* Task objective
Transcribe the data below verbatim from the line with "(** C16: the" to the line with "publishes is the". Include both of those lines.

* Records supplied

• • • • •

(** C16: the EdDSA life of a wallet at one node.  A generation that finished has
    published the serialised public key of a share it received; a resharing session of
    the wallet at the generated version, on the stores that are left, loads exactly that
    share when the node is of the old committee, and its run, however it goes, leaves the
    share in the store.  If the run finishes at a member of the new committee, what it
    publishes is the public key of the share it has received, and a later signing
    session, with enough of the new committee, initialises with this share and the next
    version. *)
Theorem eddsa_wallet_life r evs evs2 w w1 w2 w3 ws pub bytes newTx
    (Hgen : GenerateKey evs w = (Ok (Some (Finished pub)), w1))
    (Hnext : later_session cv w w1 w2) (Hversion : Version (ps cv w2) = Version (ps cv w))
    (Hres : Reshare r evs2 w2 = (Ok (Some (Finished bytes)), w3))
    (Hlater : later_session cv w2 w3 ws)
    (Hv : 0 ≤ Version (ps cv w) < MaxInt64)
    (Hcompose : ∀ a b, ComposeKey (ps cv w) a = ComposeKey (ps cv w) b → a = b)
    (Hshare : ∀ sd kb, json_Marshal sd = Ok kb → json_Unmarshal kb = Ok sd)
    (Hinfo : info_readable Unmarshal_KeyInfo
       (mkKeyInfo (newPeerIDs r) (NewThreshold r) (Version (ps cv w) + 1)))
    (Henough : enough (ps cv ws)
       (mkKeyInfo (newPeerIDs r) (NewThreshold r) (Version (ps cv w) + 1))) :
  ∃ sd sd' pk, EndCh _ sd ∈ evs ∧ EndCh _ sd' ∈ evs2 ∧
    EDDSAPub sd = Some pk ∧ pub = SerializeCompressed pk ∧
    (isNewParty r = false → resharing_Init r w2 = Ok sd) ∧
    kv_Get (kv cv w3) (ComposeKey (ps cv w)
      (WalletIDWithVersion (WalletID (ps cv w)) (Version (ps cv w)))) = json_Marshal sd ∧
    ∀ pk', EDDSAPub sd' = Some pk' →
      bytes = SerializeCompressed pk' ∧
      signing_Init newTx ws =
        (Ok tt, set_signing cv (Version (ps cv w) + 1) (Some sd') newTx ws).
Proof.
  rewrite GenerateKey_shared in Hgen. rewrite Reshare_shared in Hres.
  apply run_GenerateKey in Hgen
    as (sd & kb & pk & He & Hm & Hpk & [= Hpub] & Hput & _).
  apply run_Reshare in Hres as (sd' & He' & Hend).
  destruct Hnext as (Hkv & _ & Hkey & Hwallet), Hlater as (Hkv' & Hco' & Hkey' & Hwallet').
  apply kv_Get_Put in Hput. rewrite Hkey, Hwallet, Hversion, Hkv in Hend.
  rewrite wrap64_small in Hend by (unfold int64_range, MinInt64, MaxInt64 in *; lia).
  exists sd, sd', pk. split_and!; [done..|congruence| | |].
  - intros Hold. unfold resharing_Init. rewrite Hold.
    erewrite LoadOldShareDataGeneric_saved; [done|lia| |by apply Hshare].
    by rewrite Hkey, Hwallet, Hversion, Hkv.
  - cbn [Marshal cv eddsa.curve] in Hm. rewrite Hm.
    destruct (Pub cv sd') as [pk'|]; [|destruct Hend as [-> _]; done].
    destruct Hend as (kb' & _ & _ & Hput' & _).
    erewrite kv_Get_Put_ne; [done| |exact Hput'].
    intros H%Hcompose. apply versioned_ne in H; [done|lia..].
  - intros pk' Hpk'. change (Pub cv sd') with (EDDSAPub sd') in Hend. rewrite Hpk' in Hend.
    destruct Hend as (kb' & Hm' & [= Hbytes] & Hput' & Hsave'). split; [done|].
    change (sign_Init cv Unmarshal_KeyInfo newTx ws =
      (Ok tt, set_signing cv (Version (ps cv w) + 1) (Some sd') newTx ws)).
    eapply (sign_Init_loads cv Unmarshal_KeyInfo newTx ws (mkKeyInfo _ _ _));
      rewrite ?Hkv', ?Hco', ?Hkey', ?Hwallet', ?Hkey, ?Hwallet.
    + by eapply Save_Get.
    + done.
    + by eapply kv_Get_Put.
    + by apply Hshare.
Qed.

• • • • •

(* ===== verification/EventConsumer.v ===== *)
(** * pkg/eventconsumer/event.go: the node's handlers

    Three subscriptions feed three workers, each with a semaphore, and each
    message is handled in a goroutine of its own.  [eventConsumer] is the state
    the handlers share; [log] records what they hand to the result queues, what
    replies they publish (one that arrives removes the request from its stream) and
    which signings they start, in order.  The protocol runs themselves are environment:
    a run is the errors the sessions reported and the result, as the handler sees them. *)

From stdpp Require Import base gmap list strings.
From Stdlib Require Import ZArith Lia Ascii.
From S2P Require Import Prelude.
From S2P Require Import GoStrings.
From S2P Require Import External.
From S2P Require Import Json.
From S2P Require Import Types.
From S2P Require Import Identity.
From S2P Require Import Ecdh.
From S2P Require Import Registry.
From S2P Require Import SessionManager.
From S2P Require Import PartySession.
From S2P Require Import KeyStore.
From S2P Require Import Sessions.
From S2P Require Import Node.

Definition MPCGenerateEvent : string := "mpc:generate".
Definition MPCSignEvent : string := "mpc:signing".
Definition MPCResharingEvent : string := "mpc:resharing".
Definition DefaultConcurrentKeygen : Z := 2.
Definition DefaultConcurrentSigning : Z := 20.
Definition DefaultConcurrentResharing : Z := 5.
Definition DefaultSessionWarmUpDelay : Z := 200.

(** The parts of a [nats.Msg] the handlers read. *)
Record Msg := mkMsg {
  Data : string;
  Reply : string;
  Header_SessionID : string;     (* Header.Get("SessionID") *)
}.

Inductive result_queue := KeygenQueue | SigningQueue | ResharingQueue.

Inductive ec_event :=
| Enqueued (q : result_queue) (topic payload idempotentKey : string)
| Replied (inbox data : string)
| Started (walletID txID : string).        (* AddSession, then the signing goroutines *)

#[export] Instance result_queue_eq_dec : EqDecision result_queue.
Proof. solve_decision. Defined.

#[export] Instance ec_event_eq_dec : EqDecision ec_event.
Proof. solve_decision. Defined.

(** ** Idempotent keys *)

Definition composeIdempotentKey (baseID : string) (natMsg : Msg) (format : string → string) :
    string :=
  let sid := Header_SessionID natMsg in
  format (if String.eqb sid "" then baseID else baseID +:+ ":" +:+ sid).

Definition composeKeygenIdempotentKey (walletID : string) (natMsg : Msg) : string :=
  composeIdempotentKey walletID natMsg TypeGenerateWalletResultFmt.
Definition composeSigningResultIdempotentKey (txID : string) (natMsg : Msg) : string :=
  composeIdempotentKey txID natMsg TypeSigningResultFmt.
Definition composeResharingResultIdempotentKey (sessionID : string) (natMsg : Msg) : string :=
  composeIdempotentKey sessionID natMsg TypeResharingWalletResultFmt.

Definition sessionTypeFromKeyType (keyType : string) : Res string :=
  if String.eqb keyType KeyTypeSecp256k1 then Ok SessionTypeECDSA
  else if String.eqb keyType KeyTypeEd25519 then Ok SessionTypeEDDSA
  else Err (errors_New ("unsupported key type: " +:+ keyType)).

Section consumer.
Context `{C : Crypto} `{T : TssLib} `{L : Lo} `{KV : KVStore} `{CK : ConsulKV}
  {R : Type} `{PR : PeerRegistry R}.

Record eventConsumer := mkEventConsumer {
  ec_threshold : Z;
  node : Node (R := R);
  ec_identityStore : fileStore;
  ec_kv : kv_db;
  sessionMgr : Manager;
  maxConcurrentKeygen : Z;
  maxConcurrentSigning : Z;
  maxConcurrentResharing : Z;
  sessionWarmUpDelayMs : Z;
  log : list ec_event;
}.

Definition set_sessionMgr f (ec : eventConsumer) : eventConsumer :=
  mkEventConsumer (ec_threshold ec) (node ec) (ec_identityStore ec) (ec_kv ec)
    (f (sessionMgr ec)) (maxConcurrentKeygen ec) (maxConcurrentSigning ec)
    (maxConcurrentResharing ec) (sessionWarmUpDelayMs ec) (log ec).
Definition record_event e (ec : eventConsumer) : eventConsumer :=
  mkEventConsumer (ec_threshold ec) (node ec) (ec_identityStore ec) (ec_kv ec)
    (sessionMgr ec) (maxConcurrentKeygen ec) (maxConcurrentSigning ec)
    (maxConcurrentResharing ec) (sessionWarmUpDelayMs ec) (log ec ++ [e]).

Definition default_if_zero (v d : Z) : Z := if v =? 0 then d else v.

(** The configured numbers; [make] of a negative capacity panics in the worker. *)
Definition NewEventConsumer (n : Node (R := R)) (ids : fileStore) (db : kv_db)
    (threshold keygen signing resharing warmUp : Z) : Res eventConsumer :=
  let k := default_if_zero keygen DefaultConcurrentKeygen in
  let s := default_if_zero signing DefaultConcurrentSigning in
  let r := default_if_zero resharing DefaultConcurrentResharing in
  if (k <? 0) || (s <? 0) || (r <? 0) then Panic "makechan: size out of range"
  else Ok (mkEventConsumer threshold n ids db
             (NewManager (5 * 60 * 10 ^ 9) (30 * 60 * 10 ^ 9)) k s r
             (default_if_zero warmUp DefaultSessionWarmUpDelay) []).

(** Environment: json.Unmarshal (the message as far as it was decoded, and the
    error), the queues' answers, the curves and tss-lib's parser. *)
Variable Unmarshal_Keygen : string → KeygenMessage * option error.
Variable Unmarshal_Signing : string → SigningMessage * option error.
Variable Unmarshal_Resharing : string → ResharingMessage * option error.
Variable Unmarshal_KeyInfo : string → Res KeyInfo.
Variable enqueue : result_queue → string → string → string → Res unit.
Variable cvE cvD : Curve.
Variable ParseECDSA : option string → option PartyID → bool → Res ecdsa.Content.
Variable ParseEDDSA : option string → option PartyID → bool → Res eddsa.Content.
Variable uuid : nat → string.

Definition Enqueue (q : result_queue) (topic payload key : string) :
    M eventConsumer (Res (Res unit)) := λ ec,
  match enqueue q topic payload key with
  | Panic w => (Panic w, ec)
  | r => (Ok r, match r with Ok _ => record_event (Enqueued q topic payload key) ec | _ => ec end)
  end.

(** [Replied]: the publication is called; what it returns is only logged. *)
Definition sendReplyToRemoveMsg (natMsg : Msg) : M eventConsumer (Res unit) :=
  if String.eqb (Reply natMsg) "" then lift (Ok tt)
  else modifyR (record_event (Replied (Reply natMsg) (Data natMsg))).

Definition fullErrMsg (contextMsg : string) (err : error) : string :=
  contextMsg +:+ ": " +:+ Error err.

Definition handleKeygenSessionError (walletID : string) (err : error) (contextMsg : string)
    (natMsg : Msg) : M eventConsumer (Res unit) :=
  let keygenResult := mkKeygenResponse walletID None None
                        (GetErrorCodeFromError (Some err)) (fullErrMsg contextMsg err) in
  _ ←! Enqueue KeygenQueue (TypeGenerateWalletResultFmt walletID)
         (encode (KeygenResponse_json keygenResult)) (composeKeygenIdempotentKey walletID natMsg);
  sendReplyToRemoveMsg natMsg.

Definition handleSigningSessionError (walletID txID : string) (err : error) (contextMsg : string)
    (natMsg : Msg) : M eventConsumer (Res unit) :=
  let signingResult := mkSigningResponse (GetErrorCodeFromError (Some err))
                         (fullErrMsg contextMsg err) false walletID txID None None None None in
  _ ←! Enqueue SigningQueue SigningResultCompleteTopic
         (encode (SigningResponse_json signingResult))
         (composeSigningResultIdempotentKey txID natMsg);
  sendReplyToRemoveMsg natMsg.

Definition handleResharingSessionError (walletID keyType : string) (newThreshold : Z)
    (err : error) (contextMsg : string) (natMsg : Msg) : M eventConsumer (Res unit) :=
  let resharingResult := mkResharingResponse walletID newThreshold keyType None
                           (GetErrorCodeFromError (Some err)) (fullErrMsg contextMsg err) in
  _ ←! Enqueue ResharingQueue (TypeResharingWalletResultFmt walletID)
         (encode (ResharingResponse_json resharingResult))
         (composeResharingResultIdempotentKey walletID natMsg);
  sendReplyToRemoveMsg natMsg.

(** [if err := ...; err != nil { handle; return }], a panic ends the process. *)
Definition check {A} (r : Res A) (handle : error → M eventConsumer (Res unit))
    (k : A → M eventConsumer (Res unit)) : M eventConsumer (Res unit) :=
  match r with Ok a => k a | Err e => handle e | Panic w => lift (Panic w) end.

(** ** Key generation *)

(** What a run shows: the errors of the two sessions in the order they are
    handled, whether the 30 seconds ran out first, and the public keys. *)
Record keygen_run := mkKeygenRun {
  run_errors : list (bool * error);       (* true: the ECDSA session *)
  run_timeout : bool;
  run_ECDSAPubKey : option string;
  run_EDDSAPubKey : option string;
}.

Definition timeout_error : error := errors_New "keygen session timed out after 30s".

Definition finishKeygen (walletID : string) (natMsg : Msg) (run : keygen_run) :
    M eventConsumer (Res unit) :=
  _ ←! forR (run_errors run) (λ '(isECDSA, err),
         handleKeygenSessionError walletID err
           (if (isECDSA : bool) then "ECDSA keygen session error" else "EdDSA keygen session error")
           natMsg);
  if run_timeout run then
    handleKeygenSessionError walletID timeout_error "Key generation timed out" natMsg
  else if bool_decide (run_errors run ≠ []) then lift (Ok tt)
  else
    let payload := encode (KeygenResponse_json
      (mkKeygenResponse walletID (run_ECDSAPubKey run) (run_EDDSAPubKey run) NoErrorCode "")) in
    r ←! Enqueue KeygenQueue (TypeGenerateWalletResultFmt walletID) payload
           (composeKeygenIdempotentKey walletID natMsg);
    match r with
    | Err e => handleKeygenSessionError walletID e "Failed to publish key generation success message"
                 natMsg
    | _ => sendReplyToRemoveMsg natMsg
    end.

• • • • •

* Expected answer
(** C16: the EdDSA life of a wallet at one node.  A generation that finished has
    published the serialised public key of a share it received; a resharing session of
    the wallet at the generated version, on the stores that are left, loads exactly that
    share when the node is of the old committee, and its run, however it goes, leaves the
    share in the store.  If the run finishes at a member of the new committee, what it
    publishes is the public key of the share it has received, and a later signing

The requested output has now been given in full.